#### [TASK DIRECTIONS]
Pull out every line below holding the word "subjectMatchesPayload".

#### [DATA SHOWN]
# # # # #
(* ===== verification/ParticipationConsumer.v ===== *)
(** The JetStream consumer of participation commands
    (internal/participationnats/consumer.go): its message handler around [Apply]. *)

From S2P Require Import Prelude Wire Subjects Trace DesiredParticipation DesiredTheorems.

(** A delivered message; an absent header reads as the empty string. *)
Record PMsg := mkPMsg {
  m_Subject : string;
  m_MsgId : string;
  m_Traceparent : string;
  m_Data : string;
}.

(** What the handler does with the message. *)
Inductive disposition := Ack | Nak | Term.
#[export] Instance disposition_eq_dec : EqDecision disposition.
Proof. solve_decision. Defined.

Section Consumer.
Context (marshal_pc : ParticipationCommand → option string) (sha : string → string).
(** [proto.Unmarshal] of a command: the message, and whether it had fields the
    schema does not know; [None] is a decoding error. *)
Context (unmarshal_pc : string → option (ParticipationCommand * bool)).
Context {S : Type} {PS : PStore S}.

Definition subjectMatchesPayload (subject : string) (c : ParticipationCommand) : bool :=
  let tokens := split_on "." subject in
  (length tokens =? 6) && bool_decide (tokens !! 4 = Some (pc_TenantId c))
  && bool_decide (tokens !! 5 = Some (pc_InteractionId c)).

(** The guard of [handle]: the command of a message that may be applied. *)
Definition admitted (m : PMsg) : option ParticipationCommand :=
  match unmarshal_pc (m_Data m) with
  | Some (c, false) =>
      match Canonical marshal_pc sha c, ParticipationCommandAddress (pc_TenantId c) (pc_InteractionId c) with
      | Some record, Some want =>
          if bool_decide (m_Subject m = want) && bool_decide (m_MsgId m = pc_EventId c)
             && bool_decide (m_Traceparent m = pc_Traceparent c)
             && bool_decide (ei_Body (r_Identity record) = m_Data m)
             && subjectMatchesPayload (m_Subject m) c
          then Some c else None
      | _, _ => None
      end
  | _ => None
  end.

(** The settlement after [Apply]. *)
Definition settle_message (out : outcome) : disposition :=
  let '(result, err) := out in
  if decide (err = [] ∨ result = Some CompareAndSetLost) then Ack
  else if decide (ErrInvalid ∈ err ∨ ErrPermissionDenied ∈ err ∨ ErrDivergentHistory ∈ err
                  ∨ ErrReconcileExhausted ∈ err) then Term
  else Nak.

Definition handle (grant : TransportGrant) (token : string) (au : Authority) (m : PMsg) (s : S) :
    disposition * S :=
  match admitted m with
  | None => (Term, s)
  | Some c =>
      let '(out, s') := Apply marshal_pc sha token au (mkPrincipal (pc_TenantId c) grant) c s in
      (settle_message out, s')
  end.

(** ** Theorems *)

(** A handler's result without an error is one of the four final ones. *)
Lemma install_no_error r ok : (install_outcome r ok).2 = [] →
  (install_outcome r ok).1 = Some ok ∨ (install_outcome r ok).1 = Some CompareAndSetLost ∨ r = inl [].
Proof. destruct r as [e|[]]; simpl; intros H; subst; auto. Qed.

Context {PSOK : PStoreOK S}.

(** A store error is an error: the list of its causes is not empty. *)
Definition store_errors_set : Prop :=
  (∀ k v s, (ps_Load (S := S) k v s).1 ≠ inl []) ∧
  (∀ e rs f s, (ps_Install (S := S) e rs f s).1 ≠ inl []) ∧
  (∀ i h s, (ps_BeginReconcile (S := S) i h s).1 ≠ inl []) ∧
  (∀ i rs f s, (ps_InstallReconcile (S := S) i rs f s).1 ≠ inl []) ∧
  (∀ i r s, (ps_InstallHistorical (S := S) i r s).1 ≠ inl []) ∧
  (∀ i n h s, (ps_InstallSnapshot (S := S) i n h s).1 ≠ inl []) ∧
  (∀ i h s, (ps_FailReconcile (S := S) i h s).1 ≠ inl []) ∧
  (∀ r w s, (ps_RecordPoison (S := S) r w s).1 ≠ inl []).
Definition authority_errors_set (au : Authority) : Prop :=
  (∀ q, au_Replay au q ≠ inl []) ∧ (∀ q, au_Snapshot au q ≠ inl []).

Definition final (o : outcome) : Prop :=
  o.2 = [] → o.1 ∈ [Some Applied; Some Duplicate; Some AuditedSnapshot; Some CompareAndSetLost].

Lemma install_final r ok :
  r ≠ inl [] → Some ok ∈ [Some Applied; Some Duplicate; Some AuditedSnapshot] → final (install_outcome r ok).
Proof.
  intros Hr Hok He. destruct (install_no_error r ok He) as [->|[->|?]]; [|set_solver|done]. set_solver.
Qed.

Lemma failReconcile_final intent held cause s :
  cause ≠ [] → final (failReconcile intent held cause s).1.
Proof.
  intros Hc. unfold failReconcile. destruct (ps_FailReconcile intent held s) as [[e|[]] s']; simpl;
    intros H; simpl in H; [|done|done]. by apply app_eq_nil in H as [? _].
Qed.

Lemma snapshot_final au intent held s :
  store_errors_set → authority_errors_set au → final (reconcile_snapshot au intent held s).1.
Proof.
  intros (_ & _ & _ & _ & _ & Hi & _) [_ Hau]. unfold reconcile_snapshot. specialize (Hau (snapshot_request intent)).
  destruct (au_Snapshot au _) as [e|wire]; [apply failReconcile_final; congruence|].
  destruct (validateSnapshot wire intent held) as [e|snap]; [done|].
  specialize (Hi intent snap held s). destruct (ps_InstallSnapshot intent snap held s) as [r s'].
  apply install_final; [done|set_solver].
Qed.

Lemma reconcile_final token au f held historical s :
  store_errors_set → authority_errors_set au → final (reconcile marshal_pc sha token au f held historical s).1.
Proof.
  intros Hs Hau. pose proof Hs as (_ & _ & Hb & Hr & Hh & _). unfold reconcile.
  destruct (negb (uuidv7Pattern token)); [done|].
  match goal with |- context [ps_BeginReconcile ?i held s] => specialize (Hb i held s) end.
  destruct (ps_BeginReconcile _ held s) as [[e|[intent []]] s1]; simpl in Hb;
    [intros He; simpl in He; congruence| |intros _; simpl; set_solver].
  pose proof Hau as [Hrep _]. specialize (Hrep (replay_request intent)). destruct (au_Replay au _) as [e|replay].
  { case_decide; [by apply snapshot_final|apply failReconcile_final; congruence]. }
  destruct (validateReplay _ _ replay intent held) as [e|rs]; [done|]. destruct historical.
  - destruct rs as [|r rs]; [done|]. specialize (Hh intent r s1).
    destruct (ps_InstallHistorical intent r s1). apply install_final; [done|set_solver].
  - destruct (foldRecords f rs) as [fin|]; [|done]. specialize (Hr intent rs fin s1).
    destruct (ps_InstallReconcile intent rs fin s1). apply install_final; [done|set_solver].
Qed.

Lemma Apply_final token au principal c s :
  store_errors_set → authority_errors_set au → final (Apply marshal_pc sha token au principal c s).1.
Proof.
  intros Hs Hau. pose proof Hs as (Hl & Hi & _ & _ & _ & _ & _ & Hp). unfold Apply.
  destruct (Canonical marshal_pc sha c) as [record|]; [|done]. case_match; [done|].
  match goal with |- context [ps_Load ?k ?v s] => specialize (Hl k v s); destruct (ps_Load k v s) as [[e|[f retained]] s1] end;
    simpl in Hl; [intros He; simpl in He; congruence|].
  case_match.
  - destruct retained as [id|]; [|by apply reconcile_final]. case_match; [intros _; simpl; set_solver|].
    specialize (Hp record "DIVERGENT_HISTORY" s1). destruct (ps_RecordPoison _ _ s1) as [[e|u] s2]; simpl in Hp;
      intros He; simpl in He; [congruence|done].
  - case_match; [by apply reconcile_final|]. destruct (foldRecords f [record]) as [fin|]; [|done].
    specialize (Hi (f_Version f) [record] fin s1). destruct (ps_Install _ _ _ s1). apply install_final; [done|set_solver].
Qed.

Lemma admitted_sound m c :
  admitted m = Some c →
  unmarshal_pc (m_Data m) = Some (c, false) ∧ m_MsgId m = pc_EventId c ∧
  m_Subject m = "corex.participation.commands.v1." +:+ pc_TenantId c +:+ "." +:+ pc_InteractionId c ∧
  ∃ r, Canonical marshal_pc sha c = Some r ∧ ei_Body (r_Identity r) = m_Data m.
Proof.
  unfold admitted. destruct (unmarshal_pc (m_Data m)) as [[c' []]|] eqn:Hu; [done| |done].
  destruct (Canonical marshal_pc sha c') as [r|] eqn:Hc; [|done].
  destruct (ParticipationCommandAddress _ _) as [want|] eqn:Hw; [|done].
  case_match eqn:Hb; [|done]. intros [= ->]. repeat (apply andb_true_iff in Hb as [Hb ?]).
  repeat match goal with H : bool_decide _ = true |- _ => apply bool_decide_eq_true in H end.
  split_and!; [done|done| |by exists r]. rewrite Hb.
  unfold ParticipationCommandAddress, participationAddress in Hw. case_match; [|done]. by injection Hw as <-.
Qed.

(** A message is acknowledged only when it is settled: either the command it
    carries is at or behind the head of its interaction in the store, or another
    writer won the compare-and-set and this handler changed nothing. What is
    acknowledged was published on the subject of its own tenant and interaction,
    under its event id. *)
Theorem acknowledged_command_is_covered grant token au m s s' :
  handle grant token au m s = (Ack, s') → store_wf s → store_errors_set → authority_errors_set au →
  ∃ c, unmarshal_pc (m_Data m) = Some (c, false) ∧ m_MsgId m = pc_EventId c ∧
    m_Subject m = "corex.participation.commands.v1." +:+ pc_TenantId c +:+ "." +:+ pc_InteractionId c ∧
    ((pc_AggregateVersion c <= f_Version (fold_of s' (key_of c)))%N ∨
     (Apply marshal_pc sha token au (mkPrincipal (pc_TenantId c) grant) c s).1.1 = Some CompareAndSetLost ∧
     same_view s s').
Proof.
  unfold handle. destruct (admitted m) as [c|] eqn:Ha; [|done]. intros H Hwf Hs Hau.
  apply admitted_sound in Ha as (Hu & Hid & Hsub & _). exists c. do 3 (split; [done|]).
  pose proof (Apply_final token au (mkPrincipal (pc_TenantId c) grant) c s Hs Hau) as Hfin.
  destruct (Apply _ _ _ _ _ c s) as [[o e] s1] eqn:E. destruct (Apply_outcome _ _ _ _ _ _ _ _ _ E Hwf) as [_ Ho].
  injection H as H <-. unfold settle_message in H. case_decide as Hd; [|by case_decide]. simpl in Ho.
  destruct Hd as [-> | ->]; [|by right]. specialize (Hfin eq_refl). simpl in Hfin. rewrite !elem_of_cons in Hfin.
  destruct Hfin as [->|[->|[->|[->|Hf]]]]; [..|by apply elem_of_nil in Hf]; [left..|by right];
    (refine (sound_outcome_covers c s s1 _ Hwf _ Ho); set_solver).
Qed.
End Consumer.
# # # # #
#### [WRITTEN REPLY]
Definition subjectMatchesPayload (subject : string) (c : ParticipationCommand) : bool :=
             && subjectMatchesPayload (m_Subject m) c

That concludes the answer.